What You Need to Know About Invoice Factoring

If you run your own small business then you know just how essential cash flow can be. To keep the money flowing, many businesses use invoice factoring companies to ensure that money is always available for their company’s needs. For those of you just starting out in the world of small business, invoice factoring may be brand new to you or you may have misconceptions about what invoice factoring really is. So, we’ve outlined a brief overview and five of the most popular misconceptions about invoice factoring.

So what is invoice factoring? Business invoice factoring is a service provided to companies that allows you to receive upwards of 90% of your invoice immediately; rather than having to wait 30-60 days for your customer to pay. As a business you would:

  1. Sell your invoice to factoring companies, minus the invoice factoring rates (these vary between 1.5% and 4.5% per 30 days).
  2. The invoice factoring company would then pay you the agreed percentage.
  3. The customer then pays the factoring company then pays the full sum of the invoice.
  4. The factoring company pays the business the balance left on the invoice minus the invoice factoring rates.

That’s all there is too it. Though it is worth noting that invoice factoring is probably best used with clients who are reliable customers. Non payment of invoices can leave you responsible for the bill if you opt for what is known as recourse factoring. Some of you reading this may think that invoice factoring sounds a little bit like a payday loan for businesses. Not true, invoice factoring is an excellent way of ensuring growth for your business. Read on to learn a few more myths about business factoring companies.

The 5 Biggest Myths

1. Invoice factoring is a last resort for a business

If your business is failing then it is likely most reputable invoice factoring companies will not advance you any funds. The point of invoice factoring is that it generates cash flow, not bail you out. Invoice factoring companies will evaluate all aspects of your company during the setup process and determine if your potential in the long term is better than the current difficulties you might be facing.

It’s worth knowing that it isn’t just small businesses that use factoring companies. Hugely successful multi-million dollar corporations also use business invoice factoring as a way of generating cash flow and growth.

2. Invoice factoring is costly for business

It’s true that invoice factoring rates are variable depending on your circumstances and it pays to look at many factoring companies as it is a highly competitive field. However, invoice factoring is the same as any other service provided. It is a transactional rate, similar to that of the fee merchants pay on credit cards. You are paying a percentage of your invoice in order to release funds immediately.
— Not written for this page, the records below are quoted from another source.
Lemma handlers_receive_lowered_text_witness :
  let w := fresh {[ "state" := "search" ]} [] (Stored ∅) in
  entered (trace (snd (text_message_handler sample_catalog 42 "The MATRIX" w)))
    = [ (h_text_message_handler, []); (h_search_movie, ["the"; "matrix"]) ] /\
  Forall (fun word => lowered word = true) ["the"; "matrix"].
Proof.
  intros w. split; [reflexivity|].
  apply (handlers_receive_lowered_text sample_catalog 42 "The MATRIX" w
           h_search_movie ["the"; "matrix"]).
  - vm_compute. apply list_elem_of_further, list_elem_of_here.
  - reflexivity.
Defined.

(** ** Runs of the bot on the sample catalog *)

Example run_menu_search :
  history (process_updates sample_catalog
             [CallbackQuery 42 "menu_search"; Message 42 "Inception"]
             (initial_bot (Stored ∅)))
  = [ Enter h_handle_menu_button []; answer;
      reply_text "🔍 Ketik judul film yang ingin dicari:" None;
      Enter h_text_message_handler [];
      Enter h_search_movie ["inception"];
      requests_get "search/movie" [("query", "inception")];
      reply_text "🎬 Movies found:"
        (Some (InlineKeyboardMarkup
                 [ [ {| text := "Inception (2010)";
                        callback_data := "detail_27205" |} ];
                   [ menu_button ] ])) ].
Proof. vm_compute. reflexivity. Qed.

(** A pending state takes the next text, whatever it says. *)
Example run_pending_takes_any_text :
  entered (history (process_updates sample_catalog
                      [CallbackQuery 42 "menu_actor"; Message 42 "Help"]
                      (initial_bot (Stored ∅))))
  = [ (h_handle_menu_button, []); (h_text_message_handler, []);
      (h_search_actor, ["help"]) ].
Proof. vm_compute. reflexivity. Qed.

Example run_free_text_search :
  entered (history (process_update sample_catalog
                      (Message 42 "Tolong Cari Film  INCEPTION")
                      (initial_bot (Stored ∅))))
  = [ (h_text_message_handler, []); (h_search_movie, ["tolong"; "inception"]) ].
Proof. vm_compute. reflexivity. Qed.

(** The command keeps the casing of its arguments. *)
Example run_search_command :
  history (process_update sample_catalog (Command 42 "search" ["Inception"])
             (initial_bot (Stored ∅)))
  = [ Enter h_search_movie ["Inception"];
      requests_get "search/movie" [("query", "Inception")];
      reply_text "❌ No movies found for 'Inception'." (Some create_error_keyboard) ].
Proof. vm_compute. reflexivity. Qed.

Example run_favorites :
  let b := process_updates sample_catalog
             [ CallbackQuery 42 "save_27205"; CallbackQuery 42 "save_1";
               CallbackQuery 7 "save_1"; Command 42 "favorites" [] ]
             (initial_bot Absent) in
  storage b = Stored {[ "42" := ["Inception"]; "7" := ["INCEPTION"] ]} /\
  last (history b)
    = Some (reply_text ("⭐ Daftar film favorit Anda:" +:+ nl +:+ "- Inception" +:+ nl)
              (Some create_error_keyboard)).
Proof. split; vm_compute; reflexivity. Qed.

(** A favorites file that may not be opened: the menu button answers with
    the general error, the command raises. *)
Example run_denied :
  last (history (process_update sample_catalog (CallbackQuery 42 "menu_favorites")
                   (initial_bot Denied)))
    = Some (reply_text "❌ Terjadi kesalahan. Silakan coba lagi."
              (Some create_error_keyboard)) /\
  fst (view_favorites 42 (fresh ∅ [] Denied)) = Raise PermissionError.
Proof. split; vm_compute; reflexivity. Qed.

Lemma load_genres_table_witness :
  NoDup (dict.keys (GENRES sample_catalog)) /\
  dict.get "action" (GENRES sample_catalog) = Some 28%Z.
Proof.
  destruct (load_genres_table sample_catalog) as (H1 & _ & _ & H4).
  split; [exact H1 | rewrite H4; reflexivity].
Defined.

Lemma handle_menu_button_never_raises_witness :
  exists w' new,
    handle_menu_button sample_catalog 42 "menu_favorites" (fresh ∅ [] Denied)
      = (Return tt, w') /\
    trace w' = trace (fresh ∅ [] Denied) ++ new /\
    replies new <> [] /\
    writes new = [] /\
    favorites_file w' = favorites_file (fresh ∅ [] Denied).
Proof.
  apply (handle_menu_button_never_raises sample_catalog 42 "menu_favorites"
           (fresh ∅ [] Denied)).
  reflexivity.
Defined.

Lemma favorites_unreadable_button_and_command_witness :
  fst (view_favorites 42 (fresh ∅ [] (Corrupt "{")))
    = Raise JSONDecodeError.
Proof.
  destruct (favorites_unreadable_button_and_command sample_catalog 42
              (fresh ∅ [] (Corrupt "{")) JSONDecodeError eq_refl) as [_ H].
  rewrite H. reflexivity.
Defined.

Lemma only_save_buttons_write_witness :
  storage (process_update sample_catalog (Message 42 "tambah favorit inception")
             (initial_bot (Stored ∅))) = Stored ∅.
Proof.
  apply (only_save_buttons_write sample_catalog
           (Message 42 "tambah favorit inception") (initial_bot (Stored ∅))).
  reflexivity.
Defined.

Lemma sessions_change_by_text_or_menu_witness :
  let b := process_update sample_catalog (CallbackQuery 42 "menu_search")
             (initial_bot (Stored ∅)) in
  pending (session (process_update sample_catalog (Command 42 "help" []) b) 42)
    = Some "search".
Proof.
  intros b.
  rewrite (sessions_change_by_text_or_menu sample_catalog (Command 42 "help" []) b 42).
  - reflexivity.
  - left. reflexivity.
Defined.

Lemma favorites_listed_in_order_witness :
  let w := fresh ∅ [] (Stored {[ "42" := ["Inception"; "Dune"] ]}) in
  replies (trace (snd (view_favorites 42 w)))
    = [ "⭐ Daftar film favorit Anda:" +:+ nl +:+ "- Inception" +:+ nl
          +:+ "- Dune" +:+ nl ].
Proof.
  intros w.
  destruct (favorites_listed_in_order sample_catalog 42 w
              {[ "42" := ["Inception"; "Dune"] ]} "Inception" ["Dune"]
              eq_refl eq_refl) as [H _].
  rewrite H. reflexivity.
Defined.

Lemma save_favorite_appends_witness :
  favorites_file (snd (save_favorite_movie sample_catalog 42 "save_27205"
                         (fresh ∅ [] (Stored {[ "42" := ["Dune"] ]}))))
    = Stored {[ "42" := ["Dune"; "Inception"] ]}.
Proof.
  destruct (save_favorite_appends sample_catalog 42 "save_27205" "27205"
              {| details_title := Some "Inception";
                 details_overview := Some "A thief who steals secrets.";
                 details_vote_average := Some "8.4";
                 details_release_date := Some "2010-07-15" |}
              (fresh ∅ [] (Stored {[ "42" := ["Dune"] ]}))
              {[ "42" := ["Dune"] ]} eq_refl eq_refl eq_refl)
    as (stored & w' & H & _).
  - vm_compute. intros H. inversion H as [|? ? ? H']. inversion H'.
  - reflexivity.
Defined.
So consider carefully, without this injection of cash flow at the right time, could you be spending more in the long term?

3. Customers will lose faith in your business

Some perceive that if you hand over payment of invoices to a third party, it means that customers will think that you are somehow failing. Again, factoring is a common practice among successful businesses so many of your clients might already be aware of how it works.

Regardless of whether they know or not, invoice factoring companies are obliged to send notification to your customer that credit has been awarded to the business; they will be responsible for handling the invoice and that nothing will change for the customer other than who the invoice is made payable to. If you are still uncertain about client trust, many factoring companies will set up a line of communication that will make any notices seem like they are sent from your business.

4. Invoice factoring businesses won’t deal with very small companies or businesses that haven’t been up and running very long

While some larger more established factoring companies might decline your business, there are many more who are only too willing to accept you. As mentioned before, the market is competitive and invoice factoring companies recognize that they need to consider your future performance as well as your current situation. If you continue to grow in the future as a result of invoice factoring, then it could be very lucrative for the factoring company that initially put their faith in you.

5. You lose control over invoices that you want factoring

Factoring is carried out on an invoice by invoice basis and may need different requirements for each. It is possible, especially if you are using a factoring company regularly, to set up predetermined requirements for your invoices so you don’t have to go through the same process every single time. However, you maintain control of your invoices. Don’t forget, it is the factoring company’s job to provide a service, not take over your business.

Hopefully, this will assure you that invoice factoring companies are an essential part of business growth. Be sure to shop around to find the best company for your business and remember, deciding to proceed with a business factoring company could potentially determine the difference between your business’ success or failure – Good luck.